The “urban ecologists”, these “little minds”

“He has reached the Creuse!” : in her book, Françoise Chandernagor laughs at this once proverbial expression in showbiz when a record or a film had reached deep France. No offense to the most regionalist Creusois, their department remains synonymous with hyper rurality. Its two largest towns, Guéret and Aubusson, have 13,500 and 3,500 inhabitants respectively. Who comes to settle in the area? Twenty years after the arrival of Julien Coupat and his friends in Tarnac, not far in Corrèze, the area continues to attract various shades of the ultra-left, which Françoise Chandernagor is not fond of: “Zadists recently did something shameful to Gentioux-Pigerolles: they defaced the war memorial and hung a Palestinian flag on it. It’s not appropriate. These people who find it great to be in this authentic country are doing very inauthentic things there. we can’t say otherwise.”
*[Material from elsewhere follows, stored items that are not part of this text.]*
Definition handle_create_job_offer (args : Args) : Prog string :=
  let agentKey := arg args "agent_key" in
  if negb (truthy agentKey) then Throw create_job_offer_key_required
  else
    res ← fetch {|
      url := API_BASE +:+ "/api/jobs";
      query := None;
      method := POST;
      headers := [content_type_json; x_agent_key agentKey];
      body := json_body [ ("humanId", arg args "human_id");
                          ("agentId", arg args "agent_id");
                          ("agentName", arg args "agent_name");
                          ("title", arg args "title");
                          ("description", arg args "description");
                          ("category", arg args "category");
                          ("priceUsdc", arg args "price_usdc");
                          ("paymentMode", arg args "payment_mode");
                          ("paymentTiming", arg args "payment_timing");
                          ("streamMethod", arg args "stream_method");
                          ("streamInterval", arg args "stream_interval");
                          ("streamRateUsdc", arg args "stream_rate_usdc");
                          ("streamMaxTicks", arg args "stream_max_ticks");
                          ("callbackUrl", arg args "callback_url");
                          ("callbackSecret", arg args "callback_secret") ] |};
    if negb (ok res) then Throw (pending_or res create_job_offer_pending ["error"])
    else
      job ← lift (json res);
      human ← getHuman (arg args "human_id");
      lift (job_offer_created args job human).

(** The [nextStep] of get_job_status: [isStream], [streamSummary] and the
    switch on [job.status]; a status matching no case leaves it empty. *)
Definition nextStep (job : JValue) : Res string :=
  paymentMode ← get job "paymentMode";
  let isStream := is_str paymentMode "STREAM" in
  streamSummary ← get job "streamSummary";
  status ← get job "status";
  if is_str status "PENDING" then
    mret "Waiting for the human to accept or reject."
  else if is_str status "ACCEPTED" then
    if isStream then
      method ← get job "streamMethod";
      mret (if is_str method "SUPERFLUID"
            then "Human accepted! Create a Superfluid flow to their wallet, then use `start_stream` with your sender address to verify."
            else "Human accepted! Use `start_stream` to lock the network/token and start sending payments.")
    else
      callbackUrl ← get job "callbackUrl";
      priceUsdc ← get job "priceUsdc";
      mret (if truthy callbackUrl
            then "Human accepted! Contact info was sent to your webhook. Send $"
                 +:+ to_string priceUsdc
                 +:+ " USDC to their wallet, then use `mark_job_paid` with the transaction hash."
            else "Human accepted! Send $" +:+ to_string priceUsdc
                 +:+ " USDC to their wallet, then use `mark_job_paid` with the transaction hash.")
  else if is_str status "REJECTED" then
    mret "The human rejected this offer. Consider adjusting your offer or finding another human."
  else if is_str status "PAID" then
    mret "Payment recorded. Work is in progress. The human will mark it complete when done."
  else if is_str status "STREAMING" then
    let totalPaid := to_string (or_else (get_opt streamSummary "totalPaid") (JStr "0")) in
    mret (if is_str (get_opt streamSummary "method") "SUPERFLUID"
          then "Stream active via Superfluid. Total streamed: $" +:+ totalPaid
               +:+ " USDC. Use `pause_stream` or `stop_stream` to manage."
          else "Stream active via micro-transfer. Total paid: $" +:+ totalPaid
               +:+ " USDC. Use `record_stream_tick` to submit each payment.")
  else if is_str status "PAUSED" then
    mret "Stream is paused. Use `resume_stream` to continue or `stop_stream` to end permanently."
  else if is_str status "COMPLETED" then
    review ← get job "review";
    if truthy review then
      rating ← get review "rating";
      mret ("Review submitted: " +:+ to_string rating +:+ "/5 stars")
    else mret "Job complete! You can now use `leave_review` to rate the human."
  else mret EmptyString.

(** The text of get_job_status ends with the next step; the lines before it
    (identifiers, status, agent and stream summary) are rendered from the
    job. *)
Definition handle_get_job_status (args : Args) : Prog string :=
  res ← fetch (plain_get (API_BASE +:+ "/api/jobs/" +:+ to_string (arg args "job_id")) None);
  if negb (ok res) then Throw ("Job not found: " +:+ to_string (arg args "job_id"))
  else
    job ← lift (json res);
    step ← lift (nextStep job);
    summary ← lift (render get_job_status job);
    mret (summary +:+ nl +:+ "**Next Step:** " +:+ step).

Definition handle_mark_job_paid (args : Args) : Prog string :=
  res ← fetch {|
    url := API_BASE +:+ "/api/jobs/" +:+ to_string (arg args "job_id") +:+ "/paid";
    query := None;
    method := PATCH;
    headers := [content_type_json];
    body := json_body [ ("paymentTxHash", arg args "payment_tx_hash");
                        ("paymentNetwork", arg args "payment_network");
                        ("paymentAmount", arg args "payment_amount") ] |};
  if negb (ok res) then Throw (api_error res ["reason"; "error"])
  else
    result ← lift (json res);
    lift (render_args mark_job_paid args result).

Definition handle_check_humanity_status (args : Args) : Prog string :=
  human ← getHuman (arg args "human_id");
  lift (render check_humanity_status human).

Definition get_human_profile_pending : string :=
  "Agent is not yet activated. Activate first using request_activation_code or get_payment_activation.".

Definition handle_get_human_profile (args : Args) : Prog string :=
  let agentKey := arg args "agent_key" in
  if negb (truthy agentKey) then Throw "agent_key is required. Register and activate first."
  else
    res ← fetch {|
      url := API_BASE +:+ "/api/humans/" +:+ to_string (arg args "human_id") +:+ "/profile";
      query := None;
      method := GET;
      headers := [x_agent_key agentKey];
      body := None |};
    if negb (ok res) then Throw (pending_or res get_human_profile_pending ["error"])
    else
      human ← lift (json res);
      lift (render get_human_profile human).

(** The shape shared by the remaining credentialed branches: the local check
    of [agent_key], one request carrying it, the non-ok branch, the text.
    [with_content_type] tells whether the header object also names
    Content-Type (the GET and DELETE branches name X-Agent-Key alone). *)
Definition keyed_call (t : Tool) (args : Args) (required : string)
    (m : Method) (with_content_type : bool) (path : string)
    (fields : option (list (string * JValue))) (error_names : list string) : Prog string :=
  let agentKey := arg args "agent_key" in
  if negb (truthy agentKey) then Throw required
  else
    res ← fetch {|
      url := API_BASE +:+ path;
      query := None;
      method := m;
      headers := (if with_content_type then [content_type_json] else [])
                 ++ [x_agent_key agentKey];
      body := fields ≫= json_body |};
    if negb (ok res) then Throw (api_error res error_names)
    else
      result ← lift (json res);
      lift (render t result).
With her legendary outspokenness, she also makes fun of “urban ecologists”, described as “small minds” in River Gold. In front of us, she drives home the point: “I’m not green in the political sense of the term – the greens have gone very wrong. They know nothing about nature, and I hate punitive ecology. To raise awareness among people, it’s better It’s best to avoid giving them lessons.” Although neither Zadist nor green, a certain Emmanuel Macron does not escape the sarcasm of the bouncy vice-president of the Goncourt academy. In 2017, when the GM & S factory closed in La Souterraine, Macron declared that his workers, instead of “making a mess”, would be better off looking for work in Ussel. “It’s much too techno,” laughs Françoise Chandernagor, “there are 140 kilometers between La Souterraine and Ussel!”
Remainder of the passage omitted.